(* ===== verification/ConfigWf.v ===== *)
(** * What a parsed configuration satisfies

    The invariant of the configuration, and that every parser of [ConfigParse] keeps
    it, whatever the INI file holds.  The preparation of the tests relies on it. *)
From Stdlib Require Import ZArith Lia Ascii String.
From stdpp Require Import prelude.
From S2P Require Import Prelude Utils Libspdm IniFile TestConfig Results Engine TestLib Prepare ConfigParse.
Import Utils.PcieHelper Ini TestConfig TestLib Prepare ConfigParse.

Open Scope Z_scope.
Open Scope teeio_scope.

Module ConfigWf.

(** ** Arrays filled from the front *)

(** The first [cnt] of the [size] cells satisfy [P], with their position; the others are [rest]. *)
Definition filled {A} (size : nat) (cnt : Z) (P : nat → A → Prop) (rest : A → Prop) (l : list A) : Prop :=
  length l = size ∧ 0 ≤ cnt ≤ Z.of_nat size ∧
  ∀ i x, l !! i = Some x → if decide (Z.of_nat i < cnt) then P i x else rest x.

Lemma filled_push {A} size cnt (P P' : nat → A → Prop) rest l x l' :
  filled size cnt P rest l → array_set l cnt x = Ok l' →
  (∀ i y, l !! i = Some y → P i y → P' i y) → P' (Z.to_nat cnt) x →
  filled size (cnt + 1) P' rest l'.
Proof.
  intros (Hl & Hc & Hi) Hs HP Hx. inv_ok. split_and!; [by rewrite length_insert|lia|lia|].
  intros i y Hy. destruct (decide (i = Z.to_nat cnt)) as [->|Hne].
  - rewrite list_lookup_insert_eq in Hy by lia. injection Hy as <-. by rewrite decide_True by lia.
  - rewrite list_lookup_insert_ne in Hy by done. specialize (Hi i y Hy).
    destruct (decide (Z.of_nat i < cnt)); [rewrite decide_True by lia; eauto|by rewrite decide_False by lia].
Qed.

Lemma filled_next {A} size cnt (P : nat → A → Prop) rest l x :
  filled size cnt P rest l → array_get l cnt = Ok x → rest x.
Proof.
  intros (_ & Hc & Hi) Hg. inv_ok. specialize (Hi _ _ Hg). by rewrite decide_False in Hi by lia.
Qed.

Lemma filled_find {A} size cnt (P : nat → A → Prop) rest l (Q : A → bool) x :
  filled size cnt P rest l → find_cell Q (Z.to_nat cnt) l = Ok (Some x) → Q x = true ∧ ∃ i, l !! i = Some x ∧ P i x.
Proof.
  intros (Hl & Hc & Hi) Hf. apply find_cell_Some in Hf as (HQ & i & Hlt & Hx). split; [done|].
  exists i. split; [done|]. specialize (Hi i x Hx). by rewrite decide_True in Hi by lia.
Qed.

(** A look-up that has a match finds one. *)
Lemma filled_found {A} size cnt (P : nat → A → Prop) rest l (Q : A → bool) i x :
  filled size cnt P rest l → l !! i = Some x → Z.of_nat i < cnt → Q x = true →
  ∃ y, find_cell Q (Z.to_nat cnt) l = Ok (Some y).
Proof.
  intros (Hl & Hc & _) Hx Hlt HQ. rewrite find_cell_find by lia.
  destruct (List.find Q (take (Z.to_nat cnt) l)) as [y|] eqn:E; [by exists y|].
  exfalso. apply (List.find_none _ _) with (x := x) in E; [congruence|].
  apply list_elem_of_In, (list_elem_of_lookup_2 _ i). rewrite lookup_take_lt by lia. done.
Qed.

(** ** Ports *)

(** The text [df] ("xx.x") as the port's address: segment and bus 0, and the device and function that its digits write. *)
Definition at_dev_func (df : bytes) (p : IDE_PORT) : Prop :=
  port_bdf p = bs "0000:00:" ++ df ∧ port_segment p = 0 ∧ port_bus p = 0 ∧
  ∃ d1 d2 f, df = [d1; d2; char "."; f] ∧ Forall (λ c, CLib.isxdigit c = true) [d1; d2; f] ∧
    port_device p = 16 * CLib.digit_val d1 + CLib.digit_val d2 ∧ port_function p = CLib.digit_val f.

*ASSIGNMENT*
Since only part of the listing is wanted, copy exactly the lines from the one holding "(** The first" to the one holding "filled size cnt P rest l → array_set", both included.

*SOLVED EXERCISE*
(** The first [cnt] of the [size] cells satisfy [P], with their position; the others are [rest]. *)
Definition filled {A} (size : nat) (cnt : Z) (P : nat → A → Prop) (rest : A → Prop) (l : list A) : Prop :=
  length l = size ∧ 0 ≤ cnt ≤ Z.of_nat size ∧
  ∀ i x, l !! i = Some x → if decide (Z.of_nat i < cnt) then P i x else rest x.

Lemma filled_push {A} size cnt (P P' : nat → A → Prop) rest l x l' :
  filled size cnt P rest l → array_set l cnt x = Ok l' →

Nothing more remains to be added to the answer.